Introduction/Background Early post-operative chemotherapy improves the survival of advanced-stage epithelial ovarian cancer (AEOC) patients by increasing the benefit of systemic therapy. As a result, recovery time after surgery and time to chemotherapy (TTC) are crucial endpoints for ovarian cancer treatment. The present study aimed to evaluate predictors for 30-day severe post-operative complications classified by Clavien-Dindo classification (CDC) grade ≥IIIa and TTC after cytoreductive surgery for primary AEOC.

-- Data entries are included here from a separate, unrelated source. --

(* ===== verification/Artifacts.v ===== *)
(** * Artifacts: [src/rci/persistence/artifacts.py]

    The content-addressed store of exact bytes, and the search of a value for the
    artifact references it carries.  The directory is a finite map from relative
    paths to file contents; the temporary file and the atomic replacement by
    which a file appears are one insertion. *)

From S2P Require Import Prelude Digest Model.

(** ** [ArtifactStore] *)

Abbreviation ArtifactStore := (gmap string string).

(** [_path_for_digest], relative to the root *)
Definition path_for_digest (digest : string) : result string :=
  raise_if (negb (is_sha256 digest)) ValidationError "string should match the SHA-256 pattern";;
  Ok ("sha256/" +:+ prefix 2 digest +:+ "/" +:+ String.substring 2 (String.length digest - 2) digest).

Definition path_for (a : ArtifactRef) : result string := path_for_digest (art_digest a).

Definition verify_bytes (data : string) (a : ArtifactRef) : result unit :=
  raise_if (negb (Z.of_nat (String.length data) =? art_size a)%Z) ArtifactIntegrityError
    ("artifact size mismatch for " +:+ art_digest a);;
  raise_if (Sha256.hexdigest data !=? art_digest a) ArtifactIntegrityError
    ("artifact digest mismatch for " +:+ art_digest a).

Definition put_bytes (st : ArtifactStore) (data : string) (media_type encoding : option string) :
    result (ArtifactRef * ArtifactStore) :=
  let a := MkArtifactRef (Sha256.hexdigest data) (Z.of_nat (String.length data)) media_type encoding in
  path ← path_for a;
  match st !! path with
  | Some existing => verify_bytes existing a;; Ok (a, st)
  | None => verify_bytes data a;; Ok (a, <[path := data]> st)
  end.

Definition get_bytes (st : ArtifactStore) (a : ArtifactRef) : result string :=
  path ← path_for a;
  match st !! path with
  | None => raise ArtifactIntegrityError ("artifact is missing: " +:+ art_digest a)
  | Some data => verify_bytes data a;; Ok data
  end.

(** [verify] *)
Definition verify_artifact (st : ArtifactStore) (a : ArtifactRef) : result unit := get_bytes st a;; Ok tt.

(** ** [_iter_artifact_refs]

    What the recursion meets in a Python value: an artifact reference, a model
    with its fields, a mapping with its values, a sequence, or anything else. *)
Inductive pyvalue : Type :=
| PyArtifact (a : ArtifactRef)
| PyModel (fields : list pyvalue)
| PyMapping (values : list pyvalue)
| PySequence (items : list pyvalue)
| PyOther.

Fixpoint iter_artifact_refs (v : pyvalue) : list ArtifactRef :=
  match v with
  | PyArtifact a => [a]
  | PyModel l | PyMapping l | PySequence l => flat_map iter_artifact_refs l
  | PyOther => []
  end.

(** [_validate_artifacts]; without a configured store nothing is checked *)
Definition validate_artifacts (st : option ArtifactStore) (v : pyvalue) : result unit :=
  match st with
  | None => Ok tt
  | Some st => for_each (verify_artifact st) (iter_artifact_refs v)
  end.

(** ** Properties *)

Lemma substring_all s : String.substring 0 (String.length s) s = s.
Proof. induction s as [|c s IH]; cbn; [done|by rewrite IH]. Qed.

Lemma sha256_cons d : is_sha256 d = true → ∃ a b r, d = String a (String b r).
Proof. unfold is_sha256. destruct d as [|a [|b r]]; [done..|]. eauto. Qed.

(** Two references share a file only if they share their digest. *)
Lemma path_for_digest_inj d d' p : path_for_digest d = Ok p → path_for_digest d' = Ok p → d = d'.
Proof.
  unfold path_for_digest. rewrite !raise_if_bind, !negb_false_iff.
  intros [(a & b & r & ->)%sha256_cons [= <-]] [(a' & b' & r' & ->)%sha256_cons [= -> -> E]]. revert E.
  rewrite !Nat.sub_0_r, !substring_all. destruct r, r'; by intros [=]; subst.
Qed.

Lemma verify_bytes_ok data a :
  verify_bytes data a = Ok tt ↔ Z.of_nat (String.length data) = art_size a ∧ Sha256.hexdigest data = art_digest a.
Proof.
  unfold verify_bytes. rewrite raise_if_bind, raise_if_ok, negb_false_iff, neqb_false, Z.eqb_eq. done.
Qed.

Lemma get_bytes_ok st a data :
  get_bytes st a = Ok data ↔
  ∃ p, path_for a = Ok p ∧ st !! p = Some data
       ∧ Z.of_nat (String.length data) = art_size a ∧ Sha256.hexdigest data = art_digest a.
Proof.
  unfold get_bytes. rewrite bind_ok. f_equiv. intros p. destruct (st !! p) as [x|]; [|naive_solver].
  rewrite seq_ok, verify_bytes_ok. naive_solver.
Qed.

(** Every file lies where the digest of its content says. *)
Definition intact (st : ArtifactStore) : Prop :=
  ∀ p data, st !! p = Some data → path_for_digest (Sha256.hexdigest data) = Ok p.

Lemma digest_path data : ∃ p, path_for_digest (Sha256.hexdigest data) = Ok p.
Proof.
  unfold path_for_digest, is_sha256. destruct (hexdigest_shape data) as [-> ->]. cbn. eauto.
Qed.

(** C38: Stored bytes stay.  On a directory whose files lie where their digests
    say, storing bytes either returns a reference of exactly their digest and
    size that reads back as bytes of that digest and size (the very bytes when
    nothing was there), keeps every file and every earlier reference readable
    alike and the directory sound, or it refuses because the directory holds,
    under the same digest, bytes of another length: a collision. *)
Theorem put_bytes_durable st data media_type encoding :
  intact st →
  match put_bytes st data media_type encoding with
  | Ok (a, st') =>
    a = MkArtifactRef (Sha256.hexdigest data) (Z.of_nat (String.length data)) media_type encoding
    ∧ intact st' ∧ st ⊆ st' ∧ (∀ b x, get_bytes st b = Ok x → get_bytes st' b = Ok x)
    ∧ ∃ data', get_bytes st' a = Ok data' ∧ Sha256.hexdigest data' = Sha256.hexdigest data
               ∧ String.length data' = String.length data ∧ (st' ≠ st → data' = data)
  | Raise _ =>
    ∃ p data', st !! p = Some data' ∧ Sha256.hexdigest data' = Sha256.hexdigest data
               ∧ String.length data' ≠ String.length data
  end.
Proof.
  intros Hst. set (a := MkArtifactRef _ _ media_type encoding).
  destruct (digest_path data) as [p Hp]. assert (path_for a = Ok p) as Ha by done.
  assert (∀ x, verify_bytes x a = Ok tt ↔ String.length x = String.length data
                                         ∧ Sha256.hexdigest x = Sha256.hexdigest data) as Hv.
  { intros x. rewrite verify_bytes_ok. cbn. rewrite Nat2Z.inj_iff. done. }
  unfold put_bytes. fold a. rewrite Ha. cbn. destruct (st !! p) as [x|] eqn:Hx.
  - assert (Sha256.hexdigest x = Sha256.hexdigest data) as Hd by by apply (path_for_digest_inj _ _ p); [apply Hst|].
    destruct (verify_bytes x a) as [[]|] eqn:E; cbn.
    + apply Hv in E as [El _]. split_and!; [done..|]. exists x. split_and!; try done.
      apply get_bytes_ok. exists p. cbn. by rewrite El.
    + exists p, x. split_and!; [done..|]. intros El. destruct (Hv x) as [_ H]. rewrite H in E; done.
  - destruct (Hv data) as [_ ->]; [|done]. cbn.
    assert (st ⊆ <[p:=data]> st) as Hsub by by apply insert_subseteq. split_and!; try done.
    + intros q y. rewrite lookup_insert_Some. intros [[<- <-]|[_ Hy]]; [done|by apply Hst].
    + intros b y. rewrite !get_bytes_ok. intros (q & Hq & Hy & H). exists q. split_and!; try apply H; [done|].
      by eapply lookup_weaken.
    + exists data. split_and!; try done. apply get_bytes_ok. exists p. by rewrite lookup_insert_eq.
Qed.

Lemma put_bytes_durable_witness :
  intact ∅ ∧ match put_bytes ∅ "abc" None None with
             | Ok (a, st') => a = MkArtifactRef (Sha256.hexdigest "abc") 3 None None ∧ intact st'
             | Raise _ => False
             end.
Proof.
  assert (intact ∅) as H by by intros p data ?%lookup_empty_Some.
  split; [exact H|]. pose proof (put_bytes_durable ∅ "abc" None None H) as D.
  destruct (put_bytes ∅ "abc" None None) as [[a st']|x].
  - destruct D as (? & ? & _). by split.
  - by destruct D as (p & data & ?%lookup_empty_Some & _).
Defined.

Methodology Patients undergoing cytoreductive surgery for primary AEOC were enrolled from February 2018 to September 2020. Post-operative complications were graded according to CDC. Logistic regression analysis was performed to evaluate factors predicting CDC grade ≥IIIa and TTC>42 days.

Abstract 2022-RA-609-ESGO Table 1

Clavien-Dindo classification

Results CDC grade ≥IIIa occurred in 51(17%) patients. In multivariable analysis, age (p=0.037), cardiovascular comorbidity (p<0.001), diaphragmatic surgery (p<0.001), intra-operative urinary tract injury (p=0.017), and other visceral injury (e.g., pancreas, stomach, liver or spleen) (p=0.013) were factors related to CDC grade ≥IIIa. Of 300 patients, 25 patients did not receive chemotherapy after surgery and were excluded from TTC analysis. In 26% (72/275) TTC was > 42 days: median (IQR) 39 days (29–50) in patients with CDC grade ≥IIIa versus 33 days (25–41) in patients without CDC grade ≥IIIa, p=0.008. Patients with the following factors: WHO performance grade ≥2 (p=0.045), intra-operative bowel injury (p=0.043), other visceral injury (p=0.008) and post-operative CDC grade ≥IIIa (p=0.032) had a significantly higher adjusted odds of developing TTC >42 days.

Conclusion Patients with advanced age, cardiovascular comorbidity, and those who required diaphragmatic surgery had a greater adjusted odds of develop CDC grade ≥IIIa. CDC grade ≥IIIa was independently associated with TTC >42 days. A proper pre-operative risk assessment and prevention of intra-operative morbidity are essential in order to prevent severe post-operative complications and the delayed time to chemotherapy.